Akan tetapi dalam perjalanannya memasuki tahun-tahun terakhir ini, organisasi ini tak lebih dari sekadar event organizer
yang sibuk mengangkatkan sedikit acara ini dan kegiatan itu sebagai
bukti eksistensinya. Sering pula yang sedikit itu tanpa persiapan matang
sehingga jauh dari kata sukses hingga sepi peminat. Samar sekali
gaungnya menyuarakan kebenaran Islam. Parahnya, kesan kuat bahwa
organisasi ini sebagai perpanjangan tangan partai politik tertentu
tidak dapat lagi disembunyikan.
FSI sebagai pelaku sejarah mau tidak mau juga mengalami proses
sejarah.

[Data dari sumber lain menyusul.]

(** C7.  What a request to [/logout] does: the user is removed from the
    request and from the session, and the one response is the redirect to
    [/] of line 135.  The callback that was to redirect to the provider's
    logout endpoint runs afterwards and dies on line 129 with a TypeError;
    no response ever names another location than [/]. *)
Theorem logout_redirects_home (env : Env) (w : World) (su : JsVal) :
  exists st,
    handle env w Logout su = (Ret NextNotCalled, st) /\
    req_user st = VNull /\
    session_user st = VUndefined /\
    responses st = [Redirected 302 "/"] /\
    trace st =
      [ Redirected 302 "/";
        UncaughtException
          (mkError "TypeError"
             "Cannot read properties of undefined (reading 'append')") ].
Proof.
  rewrite handle_unfold. cbn [route_stack]. rewrite run_stack_single.
  eexists. split; [reflexivity|]. cbn. auto.
Qed.

(* ===================================================================== *)
(** ** The callback route *)
(* ===================================================================== *)

(** The route's handlers on [/callback] when the strategy fails: the
    redirect of [failureRedirect], and nothing else changes. *)
Lemma callback_denied_run (env : Env) (w : World) (st : St) (challenge : JsVal) :
  provider w = Denied challenge ->
  headersSent st = false ->
  run_stack (route_stack env w Callback) st =
  (Ret NextNotCalled,
   set_headersSent true (set_statusCode 302 (emit (Redirected 302 "/") st))).
Proof.
  intros Hp Hs. cbn [route_stack run_stack].
  unfold auth0_callback. rewrite Hp. cbn [passport_authenticate].
  run_m. rewrite Hs. reflexivity.
Qed.
(** ** The claims on the handlers *)




(** C9 (the code departs from the claim).  Both movie handlers deliver
    to [movie_dest] of the cleaned stem, which has the shape
    [movies/<safe>/<safe>.strm] whenever the cleaned stem is a proper
    segment.  But a title that cleaning empties has no directory of its
    own: the descriptor of ["???"] is [/media/movies/.strm], in the
    directory [movies], and the batch handler does the same with a file
    name such as ["???.mkv"]. *)
Theorem add_movie_without_directory :
  (forall (E : Env) title link w r,
     unrestrict_answer (calls w) link = Ret r ->
     truthy_opt (direct r) = true ->
     add_movie title link w
     = deliver (py "movies") link
         (movie_dest (sanitize_name (strip_extension title))) r (after_call w)
     /\ (carried_out (S (calls w)) (py "movies")
           (movie_dest (sanitize_name (strip_extension title))) ->
         add_movie title link w
         = (Ret tt,
            after_write w (py "movies") link
              (movie_dest (sanitize_name (strip_extension title))) r)))
  /\ (forall (E : Env) safe,
     segment safe ->
     movie_dest safe = MEDIA_ROOT ++ [py "movies"; safe; safe ++ py ".strm"])
  /\ (forall (E : Env), movie_dest [] = MEDIA_ROOT ++ [py "movies"; py ".strm"])
  /\ (let w' := snd (@add_movie sample_env (py "???") (py "host/film.mkv")
                       empty_world) in
      sanitize_name (strip_extension (py "???")) = []
      /\ fs w' !! parse_parts (py "/media/movies/.strm")
         = Some (py "https://cdn.example/d/film.mkv" ++ [newline])
      /\ size (fs w') = 1%nat)
  /\ (let w' := snd (@add_movie_links_from_list sample_env [py "host/???.mkv"]
                       empty_world) in
      fs w' !! parse_parts (py "/media/movies/.strm")
      = Some (py "https://cdn.example/d/???.mkv" ++ [newline])
      /\ size (fs w') = 1%nat).
Proof.
  split.
  { intros E title link w r Ha Hd.
    split; [apply add_movie_delivers | intros Hio; apply add_movie_written];
      assumption. }
  split; [intros E; apply movie_dest_shape|].
  split; [intros E; apply movie_dest_empty|].
  split; vm_compute; repeat split; reflexivity.
Qed.

(** C10.  [add_episode] delivers the descriptor to the folder
    [Season NN] of the season it was called with, whatever the resolved
    file name: a marker in that name only decides the name of the file.
    The destination is fixed before the file system is asked; the call
    returns when the delivery is carried out. *)
Theorem add_episode_season_folder (E : Env) show season episode link w r :
  unrestrict_answer (calls w) link = Ret r ->
  truthy_opt (direct r) = true ->
  exists base dest,
    episode_base r = Ret base
    /\ add_episode show season episode link w
       = deliver (py "tv") link dest r (after_call w)
    /\ (carried_out (S (calls w)) (py "tv") dest ->
        add_episode show season episode link w
        = (Ret tt, after_write w (py "tv") link dest r))
    /\ path_name (path_parent dest) = py "Season " ++ fmt02d season
    /\ path_name dest = episode_final_name (sanitize_name base) season episode
    /\ dest = joinpath (joinpath MEDIA_ROOT (py "tv")) (sanitize_name show)
              ++ [py "Season " ++ fmt02d season;
                  episode_final_name (sanitize_name base) season episode].
Proof.
  intros Ha Hd. destruct (episode_base_returns r) as [base Hb].
  assert (Hseg : segment (episode_final_name (sanitize_name base) season episode))
    by apply episode_final_name_segment, sanitize_name_no_slash.
  exists base, (joinpath (season_dir (sanitize_name show) season)
                  (episode_final_name (sanitize_name base) season episode)).
  split; [exact Hb|].
  split; [apply add_episode_delivers; assumption|].
  split; [intros Hio; apply add_episode_written; assumption|].
  rewrite (joinpath_segment _ _ Hseg), season_dir_snoc.
  split; [|split].
  - rewrite path_parent_snoc. apply path_name_snoc. reflexivity.
  - apply path_name_snoc. destruct Hseg as (Ht & _ & Hs).
    destruct (episode_final_name _ _ _) as [|c t]; [discriminate|].
    rewrite mem_cons in Hs. apply orb_false_iff in Hs. destruct Hs as [Hc _].
    cbn [startswith]. rewrite Hc. reflexivity.
  - rewrite <- app_assoc. reflexivity.
Qed.

Lemma add_episode_season_folder_witness :
  exists dest,
    snd (@add_episode sample_env (py "Show: X") 1 7
           (py "host/Show.S05E01.mkv") empty_world)
    = after_write empty_world (py "tv") (py "host/Show.S05E01.mkv") dest
        (Resp (Some (py "Show.S05E01.mkv"))
              (Some (py "https://cdn.example/d/Show.S05E01.mkv")))
    /\ path_name (path_parent dest) = py "Season 01"
    /\ path_name dest = py "Show.S05E01.strm".
Proof.
  destruct (add_episode_season_folder sample_env (py "Show: X") 1 7
              (py "host/Show.S05E01.mkv") empty_world
              (Resp (Some (py "Show.S05E01.mkv"))
                    (Some (py "https://cdn.example/d/Show.S05E01.mkv")))
              eq_refl eq_refl)
    as (base & dest & Hb & _ & Hrun & Hparent & Hname & Hdest).
  injection Hb as <-.
  exists dest. split; [|split; assumption].
  rewrite Hrun; [reflexivity|]. rewrite Hdest. split; reflexivity.
Defined.

(** ** Grouping the records of a tv log *)

Lemma group_key_returns link target : returns (group_key link target).
Proof.
  unfold group_key.
  repeat first
    [ match goal with
      | |- context [infer_show_and_season_from_target ?t] =>
        destruct (infer_target_returns t) as [[? ?] ->]
      | |- context [infer_from_filename_for_season ?t] =>
        destruct (infer_from_filename_returns t) as [[? ?] ->]
      end
    | progress cbn [mbind result_bind try_except]
    | match goal with
      | |- context [if ?b then _ else _] => destruct b
      end ];
    eexists; reflexivity.
Qed.

Lemma group_key_key_of e :
  group_key (default [] (e_link e)) (e_target e) = Ret (key_of e).
Proof.
  unfold key_of.
  destruct (group_key_returns (default [] (e_link e)) (e_target e)) as [k ->].
  reflexivity.
Qed.

Lemma setdefault_append_keys key link groups :
  map fst (setdefault_append key link groups)
  = if bool_decide (key ∈ map fst groups) then map fst groups
    else map fst groups ++ [key].
Proof.
  induction groups as [|[k ls] g IH]; [reflexivity|].
  cbn [setdefault_append map fst].
  destruct (bool_decide (k = key)) eqn:Hk.
  - apply bool_decide_eq_true in Hk. subst.
    rewrite bool_decide_eq_true_2 by (left). reflexivity.
  - apply bool_decide_eq_false in Hk. cbn [map fst]. rewrite IH.
    destruct (bool_decide (key ∈ map fst g)) eqn:Hin.
    + apply bool_decide_eq_true in Hin.
      rewrite bool_decide_eq_true_2 by (right; exact Hin). reflexivity.
    + apply bool_decide_eq_false in Hin.
      rewrite bool_decide_eq_false_2; [reflexivity|].
      intros H. apply elem_of_cons in H. destruct H as [H | H];
        [exact (Hk (eq_sym H)) | exact (Hin H)].
Qed.

Lemma setdefault_append_NoDup key link groups :
  NoDup (map fst groups) -> NoDup (map fst (setdefault_append key link groups)).
Proof.
  intros Hnd. rewrite setdefault_append_keys.
  destruct (bool_decide (key ∈ map fst groups)) eqn:Hin; [exact Hnd|].
  apply bool_decide_eq_false in Hin.
  apply NoDup_app. split; [exact Hnd|]. split.
  - intros x Hx Hx'. apply list_elem_of_singleton in Hx'. subst x.
    exact (Hin Hx).
  - apply NoDup_singleton.
Qed.

Lemma setdefault_append_links k key link groups :
  NoDup (map fst groups) ->
  links_under k (setdefault_append key link groups)
  = links_under k groups ++ (if bool_decide (key = k) then [link] else []).
Proof.
  induction groups as [|[k' ls] g IH]; intros Hnd.
  - cbn [setdefault_append links_under]. destruct (bool_decide (key = k)); reflexivity.
  - cbn [setdefault_append]. cbn [map fst] in Hnd.
    apply NoDup_cons in Hnd. destruct Hnd as [Hk' Hnd].
    destruct (bool_decide (k' = key)) eqn:Hkey.
    + apply bool_decide_eq_true in Hkey. subst k'. cbn [links_under].
      destruct (bool_decide (key = k)) eqn:Hk; [reflexivity|].
      rewrite app_nil_r. reflexivity.
    + apply bool_decide_eq_false in Hkey. cbn [links_under].
      destruct (bool_decide (k' = k)) eqn:Hk.
      * apply bool_decide_eq_true in Hk. subst k'.
        rewrite bool_decide_eq_false_2 by congruence.
        rewrite app_nil_r. reflexivity.
      * apply IH. exact Hnd.
Qed.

Kemunduran sebagai oposisi kemajuan, merupakan fitrah dalam
perjalanan kehidupan setiap komunitas. Untuk menjadi pelajaran berharga
hingga ke depan lebih baik lagi. Setiap peristiwa selalu saja mempunyai
hikmah yang dapat dipetik. Terkadang memang terlambat untuk mendulang
hikmah sejarah itu, atau sama sekali mengabaikannya karena terlalu
sibuk memikirkan masa depan hingga tak sempat sejenak saja menapaktilasi
peristiwa masa lampau.
Di antara faktor utama—mungkin juga terutama—penyebab kemunduran FSI
adalah ketidak tahuan para penggiat atas nama organisasi ini sendiri.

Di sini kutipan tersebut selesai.